Metropolis Nasional Ekonomi Bisnis Politika Hukrim Astra Honda NTB Sportivo Newstainment Pendidikan Video Dunia Teknologi Kesehatan Gaya Hidup Kuliner Lapsus Lifestyle Opini Aneka

Iran Tak Gentar, Ultimatum Trump Ditolak Mentah-Mentah Lagi

Lalu Mohammad Zaenudin • Minggu, 5 April 2026 | 10:28 WIB
Ali Abdollahi Aliabadi (Wikipedia)
Ali Abdollahi Aliabadi (Wikipedia)

 


LombokPost
- Iran secara resmi menolak ultimatum 48 jam dari Presiden Amerika Serikat Donald Trump, yang mengancam akan “menurunkan neraka” jika Teheran tidak segera membuat kesepakatan.

Penolakan itu disampaikan langsung oleh komando militer pusat Iran.

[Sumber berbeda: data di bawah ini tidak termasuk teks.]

(** [col.map(notes)] for one value. *)
Definition map_note (notes : pydict json) (c : cell) : cell :=
  match note_of notes c with
  | Some text => cell_of_json text
  | None => CNaN
  end.

(** A reference whose note is a list or a dictionary: such a note cannot
    be hashed. *)
Definition unhashable_note (notes : pydict json) (c : cell) : bool :=
  match note_of notes c with
  | Some text => negb (hashable text)
  | None => false
  end.

(** [_construct_metadata]; the warning issued when there are notes and no
    [NoteRef] column leaves no trace in the result.  [drop_duplicates]
    at line 341 hashes the values of every column and raises [TypeError]
    for a column [Notes] that holds a list or a dictionary. *)
Definition _construct_metadata (notes : pydict json) (md : DataFrame)
  : outcome DataFrame :=
  md' <- match notes with
         | [] => Ok md
         | _ =>
             if negb (mem "NoteRef" (column_names md)) then Ok md
             else
               refs <- getattr md "NoteRef" ;;
               md1 <- drop (setcol md "Notes" (map (map_note notes) refs))
                           ["NoteRef"] ;;
               if existsb (unhashable_note notes) refs then Raise TypeError
               else Ok md1
         end ;;
  Ok (drop_duplicates md').

(** ** DataResponse *)

Record dim_dict : Type := mk_dim_dict {
  dim_dtype : json;
  dim_is_value : bool
}.

Definition _construct_data_and_metadata (request : pydict json)
  (dimensions : pydict dim_dict) (notes : pydict json) (data : json)
  : outcome (payload * DataFrame) :=
  df_md <- pd_DataFrame data ;;
  df_md <- _set_unique_index request df_md ;;
  p_id <- period_identifier request ;;
  let data_cols :=
    ([p_id; "DataValue"]
     ++ match pydict_get dimensions (JStr "UNIT_MULT") with
        | Some _ => ["UNIT_MULT"]
        | None => []
        end)%list in
  let meta_cols :=
    filter (fun c => negb (mem c data_cols)) (column_names df_md) in
  data_part <- loc df_md data_cols ;;
  df <- _construct_data request data_part ;;
  meta_part <- loc df_md meta_cols ;;
  md <- _construct_metadata notes meta_part ;;
  Ok (df, md).

(** [_safe_access_json_field]: the field, decoded when it is text, and
    the document after the call. *)
Definition _safe_access_json_field (bea_json : json) (key : string)
  (pop : bool) : outcome json * json :=
  let (r, bea_json') := getitem_any_level bea_json key pop in
  (match r with
   | Ok (JStr s) => literal_eval s
   | _ => r
   end, bea_json').

(** The loop over the dimensions. *)
Fixpoint read_dimensions (items : list json) (dimensions : pydict dim_dict)
  : outcome (pydict dim_dict) :=
  match items with
  | [] => Ok dimensions
  | dim :: rest =>
      dt <- py_getitem dim "DataType" ;;
      iv <- py_getitem dim "IsValue" ;;
      n <- py_int iv ;;
      dim_name <- py_getitem dim "Name" ;;
      dimensions' <- pydict_set dimensions dim_name
                       (mk_dim_dict dt (negb (n =? 0))) ;;
      read_dimensions rest dimensions'
  end.

(** The loop over the notes: the notes read so far, and the exception
    that stopped the loop if one did. *)
Fixpoint read_notes (items : list json) (notes : pydict json)
  : pydict json * option exn :=
  match items with
  | [] => (notes, None)
  | note :: rest =>
      match (text <- py_getitem note "NoteText" ;;
             ref <- py_getitem note "NoteRef" ;;
             pydict_set notes ref text) with
      | Ok notes' => read_notes rest notes'
      | Raise e => (notes, Some e)
      end
  end.

(** The [try] block around the notes: a [KeyError] keeps what was read,
    any other exception goes on. *)
Definition notes_block (bea_json : json) : outcome (pydict json) * json :=
  let (r, bea_json') := _safe_access_json_field bea_json "Notes" true in
  (match (note_list <- r ;; py_iter note_list) with
   | Ok items =>
       match read_notes items [] with
       | (notes, None) | (notes, Some (KeyError _)) => Ok notes
       | (_, Some e) => Raise e
       end
   | Raise (KeyError _) => Ok []
   | Raise e => Raise e
   end, bea_json').

(** ** Response objects *)

(** The attributes of the four kinds of response.  The document
    [bea_json] of a data response is the one left by the removals of the
    builder, and its attribute [result] the result block as these
    removals leave it. *)
Inductive BEAResponse : Type :=
| DatasetListResponse (request : pydict json) (result : json) (url : string)
    (datasets : pydict json)
| ParameterListResponse (request : pydict json) (result : json) (url : string)
    (parameters : pydict json)
| ParameterValuesResponse (request : pydict json) (result : json)
    (url : string) (parameters : pydict json)
| DataResponse (request : pydict json) (result : json) (url : string)
    (bea_json : json) (dimensions : pydict dim_dict) (notes : pydict json)
    (data : payload) (metadata : DataFrame).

Jenderal Ali Abdollahi Aliabadi menyebut ancaman Trump sebagai tindakan “putus asa, gugup, tidak seimbang, dan bodoh”.

 

“Ia tidak memahami konsekuensinya,” tegasnya, seperti dikutip Minggu (5/4).

 

Retorika Iran bahkan membalik ancaman tersebut.

 

“Gerbang neraka akan terbuka untukmu,” kata Aliabadi, menegaskan bahwa Teheran tidak akan tunduk pada tekanan Washington.

Baca Juga: Trump Kembali Ultimatum Iran 48 Jam, “Neraka Akan Turun”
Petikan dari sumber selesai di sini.